Hidden challenges in palliative cancer care: our calls to action
Marie Curie produces a range of policy publications on end of life care issues. Our latest report finds that people with cancer are often waiting too long for palliative care, and that there are disparities in care and support between cancer types.
We’re working towards everyone having the right to palliative care when they need it, regardless of their personal circumstances or what condition they have.
Last year, we published Triggers for Palliative Care, which looked at improving access for people with conditions other than cancer, after a report by the London School of Economics found that they were less likely to receive the care they need. However, through our conversations with families and our review of evidence, we know that people with cancer are still missing out on high-quality care and support, when and where they need it.
Identifying the challenges
Our latest report, The Hidden Challenges of Palliative Cancer Care, backed by Bloodwise and The Brain Tumour Charity, sets out some of the major challenges in palliative cancer care:
- The idea that palliative care is a last resort. Research shows that earlier referral to palliative care is associated with improved quality of life and reduced likelihood of dying in hospital, while helping family carers to stay healthy, and yet people with cancer aren’t being referred until the final weeks of life.
- Breakdown in communication with healthcare professionals. Many doctors and nurses report a lack of confidence and inadequate training in how to talk about dying. This can result in patients and families not having the information they need to make informed decisions about care.

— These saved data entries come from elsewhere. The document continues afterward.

(** The double quote, character 34. *)
Definition dquote : ascii := Ascii false true false false false true false false.

Definition escape_char (c : ascii) : string :=
  let n := N_of_ascii c in
  if N.eqb n 34 then String "\" (String dquote "")
  else if N.eqb n 92 then "\\"
  else if N.eqb n 8 then "\b"
  else if N.eqb n 9 then "\t"
  else if N.eqb n 10 then "\n"
  else if N.eqb n 12 then "\f"
  else if N.eqb n 13 then "\r"
  else if N.ltb n 32 then
    "\u00" +:+ string_of_list_ascii (Hex.of_byte n)
  else String c "".

Fixpoint escape (s : string) : string :=
  match s with
  | "" => ""
  | String c rest => escape_char c +:+ escape rest
  end.

Definition quote (s : string) : string :=
  String dquote (escape s +:+ String dquote "").

(** [JSON.stringify(v)] without indentation. *)
Fixpoint stringify (v : json) : string :=
  match v with
  | JNull => "null"
  | JBool true => "true"
  | JBool false => "false"
  | JNum n => JS.decimal n
  | JStr s => quote s
  | JArr items =>
      "[" +:+
      (fix elements (l : list json) : string :=
         match l with
         | [] => ""
         | [x] => stringify x
         | x :: (_ :: _) as rest => stringify x +:+ "," +:+ elements rest
         end) items +:+ "]"
  | JObj fields =>
      "{" +:+
      (fix members (l : list (string * json)) : string :=
         match l with
         | [] => ""
         | [(k, x)] => quote k +:+ ":" +:+ stringify x
         | (k, x) :: (_ :: _) as rest =>
             quote k +:+ ":" +:+ stringify x +:+ "," +:+ members rest
         end) fields +:+ "}"
  end.

(** *** Parsing

    A recursive-descent reading of the JSON grammar.  [parse_value],
    [parse_elements] and [parse_members] recurse on a fuel that
    [parse] takes from the length of the text. *)

Definition is_ws (c : ascii) : bool :=
  let n := N_of_ascii c in
  N.eqb n 32 || N.eqb n 9 || N.eqb n 10 || N.eqb n 13.

Fixpoint skip_ws (s : string) : string :=
  match s with
  | String c rest => if is_ws c then skip_ws rest else s
  | "" => ""
  end.

(** The UTF-8 bytes of the code unit a [\uXXXX] escape denotes (a
    surrogate is encoded on its own). *)
Definition utf8 (cp : N) : string :=
  if N.ltb cp 0x80 then String (ascii_of_N cp) ""
  else if N.ltb cp 0x800 then
    String (ascii_of_N (0xC0 + N.shiftr cp 6))
      (String (ascii_of_N (0x80 + N.land cp 0x3F)) "")
  else
    String (ascii_of_N (0xE0 + N.shiftr cp 12))
      (String (ascii_of_N (0x80 + N.land (N.shiftr cp 6) 0x3F))
         (String (ascii_of_N (0x80 + N.land cp 0x3F)) "")).

Definition hex4 (h1 h2 h3 h4 : ascii) : option N :=
  match Hex.value h1, Hex.value h2, Hex.value h3, Hex.value h4 with
  | Some a, Some b, Some c, Some d => Some (4096 * a + 256 * b + 16 * c + d)%N
  | _, _, _, _ => None
  end.

Definition simple_escape (e : ascii) : option ascii :=
  let n := N_of_ascii e in
  if N.eqb n 34 then Some dquote
  else if N.eqb n 92 then Some "\"%char
  else if N.eqb n 47 then Some "/"%char
  else if N.eqb n 98 then Some (ascii_of_N 8)
  else if N.eqb n 102 then Some (ascii_of_N 12)
  else if N.eqb n 110 then Some (ascii_of_N 10)
  else if N.eqb n 114 then Some (ascii_of_N 13)
  else if N.eqb n 116 then Some (ascii_of_N 9)
  else None.

(** The characters of a string literal after its opening quote, up to
    and including the closing quote; returns the string denoted and the
    rest of the text. *)
Fixpoint parse_chars (s : string) : option (string * string) :=
  match s with
  | "" => None
  | String c rest =>
      let n := N_of_ascii c in
      if N.eqb n 34 then Some ("", rest)
      else if N.eqb n 92 then
        match rest with
        | String e rest' =>
            if N.eqb (N_of_ascii e) 117 then
              match rest' with
              | String h1 (String h2 (String h3 (String h4 rest''))) =>
                  match hex4 h1 h2 h3 h4, parse_chars rest'' with
                  | Some cp, Some (str, r) => Some (utf8 cp +:+ str, r)
                  | _, _ => None
                  end
              | _ => None
              end
            else
              match simple_escape e, parse_chars rest' with
              | Some x, Some (str, r) => Some (String x str, r)
              | _, _ => None
              end
        | "" => None
        end
      else if N.ltb n 32 then None
      else
        match parse_chars rest with
        | Some (str, r) => Some (String c str, r)
        | None => None
        end
  end.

- Having a certain type of cancer. Research shows that people with blood cancer or brain tumours are more likely to have unmet needs. We have worked with the charities Bloodwise and The Brain Tumour Charity to produce this report and hope to keep working together to ensure everyone gets the care they need.

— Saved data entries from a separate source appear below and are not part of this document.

(** ** The environment answer (C5) *)

(** The answers that the chain of tests rejects: in version 0.0.2 the
    numbers other than 0, 1, 2 and 3; in version 0.0.1 every text other
    than [1], [2] and [3].  The empty answer is [dev] in version 0.0.2. *)
Lemma v2_choice_rejected (envAnswer : string) (k : Z) :
  JS.parseInt envAnswer = Some k ->
  k <> 0 -> k <> 1 -> k <> 2 -> k <> 3 ->
  V2.environment_of_choice (V2.envChoice_of envAnswer) = None.
Proof.
  intros H H0 H1 H2 H3. unfold V2.envChoice_of, V2.environment_of_choice.
  rewrite H.
  destruct (Z.eqb_spec k 0); [contradiction|].
  destruct (Z.eqb_spec k 1); [contradiction|].
  destruct (Z.eqb_spec k 2); [contradiction|].
  destruct (Z.eqb_spec k 3); [contradiction|reflexivity].
Qed.

Lemma v1_choice_rejected (envChoice : string) :
  envChoice <> "1" -> envChoice <> "2" -> envChoice <> "3" ->
  V1.environment_of_choice envChoice = None.
Proof.
  intros H1 H2 H3. unfold V1.environment_of_choice.
  apply String.eqb_neq in H1, H2, H3. now rewrite H1, H2, H3.
Qed.

Lemma v2_empty_answer_is_dev (envAnswer : string) :
  JS.trim envAnswer = "" ->
  V2.environment_of_choice (V2.envChoice_of (JS.trim envAnswer)) = Some Dev.
Proof. now intros ->. Qed.

(** C5, at the answer [abc] in version 0.0.2.  [parseInt] gives [NaN],
    which [|| 1] turns into 1: the script takes [dev], prints no error,
    and spawns port-forward for the [dev] pod of the chosen service.
    The answer [0] is treated alike.  Version 0.0.1 prints its error
    for the same answer and spawns nothing, and so does version 0.0.2
    for the answer [4]. *)
Theorem unparsable_environment_answer_selects_dev :
  JS.parseInt "abc" = None /\
  V2.environment_of_choice (V2.envChoice_of "abc") = Some Dev /\
  V2.environment_of_choice (V2.envChoice_of "0") = Some Dev /\
  filter is_spawn (V2.run no_engine (world1 ["2"; "abc"; ""; ""]))
  = [Spawn "kubectl"
           ["port-forward"; "--namespace"; "team-alpha";
            "dev-team-alpha-checkout-ab12-xy34"; "3000:8080"]] /\
  filter is_error (V2.run no_engine (world1 ["2"; "abc"; ""; ""])) = [] /\
  filter is_spawn (V1.run no_engine (world1 ["2"; "abc"])) = [] /\
  filter is_error (V2.run no_engine (world1 ["2"; "4"]))
  = [LogError
       "Invalid selection. Please run the script again and choose either '1', '2', or '3'."].
Proof. do 6 (split; [reflexivity|]). reflexivity. Qed.

(** * Further properties of the code *)

(** ** The command line ([getArgValue]) *)

Lemma getArgValue_first_usable (flag v : string) (after : list string) :
  forall before : list string,
    v <> "" ->
    (forall p x q, before ++ [flag] = p ++ flag :: x :: q -> x = "") ->
    V2.getArgValue (before ++ flag :: v :: after) flag = Some v.
Proof.
  induction before as [|b before IH]; intros Hv Hfirst; simpl.
  - rewrite String.eqb_refl. apply String.eqb_neq in Hv. now rewrite Hv.
  - destruct (String.eqb b flag && JS.truthy (hd_error (before ++ flag :: v :: after)))
      eqn:E.
    + exfalso. apply andb_true_iff in E. destruct E as [Eb Et].
      apply String.eqb_eq in Eb. subst b.
      destruct before as [|x before']; simpl in Et.
      * assert (Hx : flag = "") by (apply (Hfirst [] flag []); reflexivity).
        subst flag. discriminate.
      * assert (Hx : x = "")
          by (apply (Hfirst [] x (before' ++ [flag])); reflexivity).
        subst x. discriminate.
    + apply IH; [exact Hv|].
      intros p x q H. apply (Hfirst (b :: p) x q). simpl. now rewrite H.
Qed.

Lemma getArgValue_Some_first_usable (flag : string) :
  forall (args : list string) (v : string),
    V2.getArgValue args flag = Some v ->
    exists before after,
      args = before ++ flag :: v :: after /\ v <> "" /\
      (forall p x q, before ++ [flag] = p ++ flag :: x :: q -> x = "").
Proof.
  induction args as [|a rest IH]; intros v H; simpl in H; [discriminate|].
  destruct (String.eqb a flag && JS.truthy (hd_error rest)) eqn:E.
  - apply andb_true_iff in E. destruct E as [Ea Et].
    apply String.eqb_eq in Ea. subst a.
    destruct rest as [|v' after]; simpl in *; [discriminate|].
    inversion H; subst v'; clear H.
    exists [], after. split; [reflexivity|]. split.
    + intros ->. discriminate.
    + intros p x q Hp. destruct p as [|y [|z p']]; discriminate.
  - destruct (IH v H) as (before & after & -> & Hv & Hfirst).
    exists (a :: before), after. split; [reflexivity|]. split; [exact Hv|].
    intros p x q Hp. destruct p as [|y p'].
    + simpl in Hp. inversion Hp as [[Ha Hrest]]. subst a.
      rewrite String.eqb_refl in E. simpl in E.
      destruct before as [|b before']; simpl in *.
      * inversion Hrest. subst x. destruct (String.eqb_spec flag ""); [auto|].
        discriminate.
      * inversion Hrest. subst x. destruct (String.eqb_spec b ""); [auto|].
        discriminate.
    + simpl in Hp. inversion Hp as [[Ha Hrest]]. exact (Hfirst p' x q Hrest).
Qed.

Lemma getArgValue_None_no_usable (flag : string) :
  forall args : list string,
    V2.getArgValue args flag = None <->
    (forall p x q, args = p ++ flag :: x :: q -> x = "").
Proof.
  induction args as [|a rest IH]; simpl.
  - split; [|reflexivity]. intros _ p x q H. now destruct p.
  - destruct (String.eqb a flag && JS.truthy (hd_error rest)) eqn:E.
    + apply andb_true_iff in E. destruct E as [Ea Et].
      apply String.eqb_eq in Ea. subst a.
      destruct rest as [|v after]; simpl in *; [discriminate|].
      split; [discriminate|].
      intros H. rewrite (H [] v after eq_refl) in Et. discriminate.
    + rewrite IH. split.
      * intros H p x q Hp. destruct p as [|y p'].
        { simpl in Hp. inversion Hp as [[Ha Hrest]]. subst a rest.
          rewrite String.eqb_refl in E. simpl in E.
          destruct (String.eqb_spec x ""); [auto | discriminate]. }
        { simpl in Hp. inversion Hp as [[Ha Hrest]]. exact (H p' x q Hrest). }
      * intros H p x q Hp. apply (H (a :: p) x q). simpl. now rewrite Hp.
Qed.

(** X1.  [getArgValue] returns the value behind the first occurrence of
    the flag that is followed by a non-empty argument, and [null] when
    there is no such occurrence.  Said without the function: the result
    is [v] exactly when the command line is [before], the flag, [v],
    [after], with [v] not empty and with every occurrence of the flag
    among [before] followed by the empty string; the result is [null]
    exactly when every occurrence of the flag that is followed by an
    argument is followed by the empty string. *)
Theorem getArgValue_value_follows_flag :
  forall (args : list string) (flag : string),
    (forall v,
        V2.getArgValue args flag = Some v <->
        exists before after,
          args = before ++ flag :: v :: after /\ v <> "" /\
          (forall p x q, before ++ [flag] = p ++ flag :: x :: q -> x = "")) /\
    (V2.getArgValue args flag = None <->
     (forall p x q, args = p ++ flag :: x :: q -> x = "")).
Proof.
  intros args flag. split.
  - intros v. split.
    + apply getArgValue_Some_first_usable.
    + intros (before & after & -> & Hv & Hfirst).
      now apply getArgValue_first_usable.
  - apply getArgValue_None_no_usable.
Qed.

Calling for action across the UK
As our population ages, people are likely to live for longer with complex conditions and the number who die from cancer is predicted to grow. We need to keep palliative and end of life care high on the agenda so it is ready to meet people’s needs now and in the future.

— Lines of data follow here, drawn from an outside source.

(** ** Collaborators of [Client]

    The fields the two functions read from [self]: the compile-time
    feature, the node configuration flag, and the chain, runtime, codec and
    validation entry points they call. *)
Record Client := {
  (** [cfg!(feature = "shadow_chunk_validation")] *)
  feature_shadow_chunk_validation : bool;
  (** [self.config.save_latest_witnesses] *)
  save_latest_witnesses : bool;
  (** [self.chain.get_block] *)
  get_block : CryptoHash -> result Block Error;
  (** [self.chain.get_chunk_clone_from_header] *)
  get_chunk_clone_from_header : ShardChunkHeader -> result ShardChunk Error;
  (** [self.chain.get_chunk] *)
  get_chunk : CryptoHash -> result ShardChunk Error;
  (** [validate_prepared_transactions(&self.chain, runtime, header, config,
      transactions, last_chunk_transactions)] *)
  validate_prepared_transactions :
    ShardChunkHeader -> RuntimeStorageConfig -> list SignedTransaction ->
    list SignedTransaction -> result PreparedTransactions Error;
  (** [self.create_state_witness] *)
  create_state_witness :
    AccountId -> BlockHeader -> ShardChunkHeader -> ShardChunk ->
    option PartialState -> result ChunkStateWitness Error;
  (** [self.chain.chain_store.save_latest_chunk_state_witness] *)
  save_latest_chunk_state_witness : ChunkStateWitness -> result unit Error;
  (** [EncodedChunkStateWitness::encode] *)
  encode : ChunkStateWitness -> result (EncodedChunkStateWitness * nat) Error;
  (** [EncodedChunkStateWitness::decode] *)
  decode : EncodedChunkStateWitness -> result (ChunkStateWitness * nat) Error;
  (** [pre_validate_chunk_state_witness(&witness, &self.chain, epoch_manager, runtime)] *)
  pre_validate_chunk_state_witness : ChunkStateWitness -> result PreValidationOutput Error;
  (** [validate_chunk_state_witness(witness, pre_validation_result, ...)] *)
  validate_chunk_state_witness : ChunkStateWitness -> PreValidationOutput -> result unit Error
}.

(** ** Effects *)

(** A closure handed to [rayon::spawn]: the values it captures by move. *)
Record Task := {
  task_witness : ChunkStateWitness;
  task_pre_validation_result : PreValidationOutput;
  task_shard_id : ShardId;
  task_chunk_hash : CryptoHash
}.

(** Observable events: calls to collaborators with their arguments, metric
    observations and log lines.  [EvAttempt] is a ghost marker recorded
    right before the loop calls [shadow_validate_chunk]. *)
Inductive Event :=
| EvGetBlock (h : CryptoHash)
| EvGetChunkFromHeader (h : ShardChunkHeader)
| EvAttempt (h : ShardChunkHeader)
| EvGetChunk (h : CryptoHash)
| EvValidatePreparedTransactions (cfg : RuntimeStorageConfig)
| EvCreateStateWitness (producer : AccountId)
| EvSaveLatestWitness (w : ChunkStateWitness)
| EvEncode (w : ChunkStateWitness)
| EvEncodeTime (shard : ShardId)
| EvWitnessSize (raw encoded : nat)
| EvDecode (e : EncodedChunkStateWitness)
| EvDecodeTime (shard : ShardId)
| EvPreValidate (w : ChunkStateWitness)
| EvFullValidate (w : ChunkStateWitness)
| EvLogDebug (msg : string)
| EvLogError (err : Error) (shard : ShardId) (h : CryptoHash).

(** Mutable state: [SHADOW_CHUNK_VALIDATION_FAILED_TOTAL], the rayon queue
    and the event log. *)
Record St := {
  failed_total : nat;
  pool : list Task;
  events : list Event
}.

(** A call ends normally, returns an [Err] through [?], or panics. *)
Inductive Outcome (A : Type) :=
| Done (a : A)
| Raise (e : Error)
| Panic.
Arguments Done {A} a.
Arguments Raise {A} e.
Arguments Panic {A}.

Definition M (A : Type) := St -> Outcome A * St.

Definition ret {A} (a : A) : M A := fun s => (Done a, s).

Definition bind {A B} (m : M A) (k : A -> M B) : M B :=
  fun s =>
    match m s with
    | (Done a, s') => k a s'
    | (Raise e, s') => (Raise e, s')
    | (Panic, s') => (Panic, s')
    end.

Notation "x <- m ;; k" := (bind m (fun x => k))
  (at level 61, m at next level, right associativity).
Notation "m ;; k" := (bind m (fun _ => k))
  (at level 61, right associativity).

(** The [?] operator. *)
Definition try_ {A} (r : result A Error) : M A :=
  fun s => match r with Ok a => (Done a, s) | Err e => (Raise e, s) end.

(** [Option::unwrap] and [Result::unwrap]. *)
Definition unwrap {A} (o : option A) : M A :=
  fun s => match o with Some a => (Done a, s) | None => (Panic, s) end.

Definition unwrap_result {A E} (r : result A E) : M A :=
  fun s => match r with Ok a => (Done a, s) | Err _ => (Panic, s) end.

(** [if let Err(err) = m { h(err) }]. *)
Definition catch (m : M unit) (h : Error -> M unit) : M unit :=
  fun s =>
    match m s with
    | (Raise e, s') => h e s'
    | r => r
    end.

Definition emit (ev : Event) : M unit :=
  fun s => (Done tt, {| failed_total := failed_total s; pool := pool s;
                        events := events s ++ [ev] |}).

(** [metrics::SHADOW_CHUNK_VALIDATION_FAILED_TOTAL.inc()]. *)
Definition inc_failed_total : M unit :=
  fun s => (Done tt, {| failed_total := S (failed_total s); pool := pool s;
                        events := events s |}).

(** [rayon::spawn]: the closure is queued, the caller does not wait. *)
Definition spawn (t : Task) : M unit :=
  fun s => (Done tt, {| failed_total := failed_total s; pool := pool s ++ [t];
                        events := events s |}).

(** A [HistogramTimer] started before [m]: when [m] returns early through
    [?], the timer is dropped and records its observation on the way out;
    on success the code calls [observe_duration] itself. *)
Definition observe_on_drop {A} (ev : Event) (m : M A) : M A :=
  fun s =>
    match m s with
    | (Raise e, s') => (Raise e, {| failed_total := failed_total s'; pool := pool s';
                                    events := events s' ++ [ev] |})
    | r => r
    end.

(** ** The shadow validation functions *)

Section ShadowValidate.

Variable self : Client.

The Independent Cancer Taskforce’s 2015-2020 strategy for England is an opportunity to start making timely palliative care assessment – preferably at diagnosis – a reality for people with cancer in England. We are calling for NHS England to deliver on its recommendations.
More widely, we continue to call for:
- more training for healthcare professionals
- greater awareness of palliative care
- improved ‘out of hours’ and community care, including support for family carers.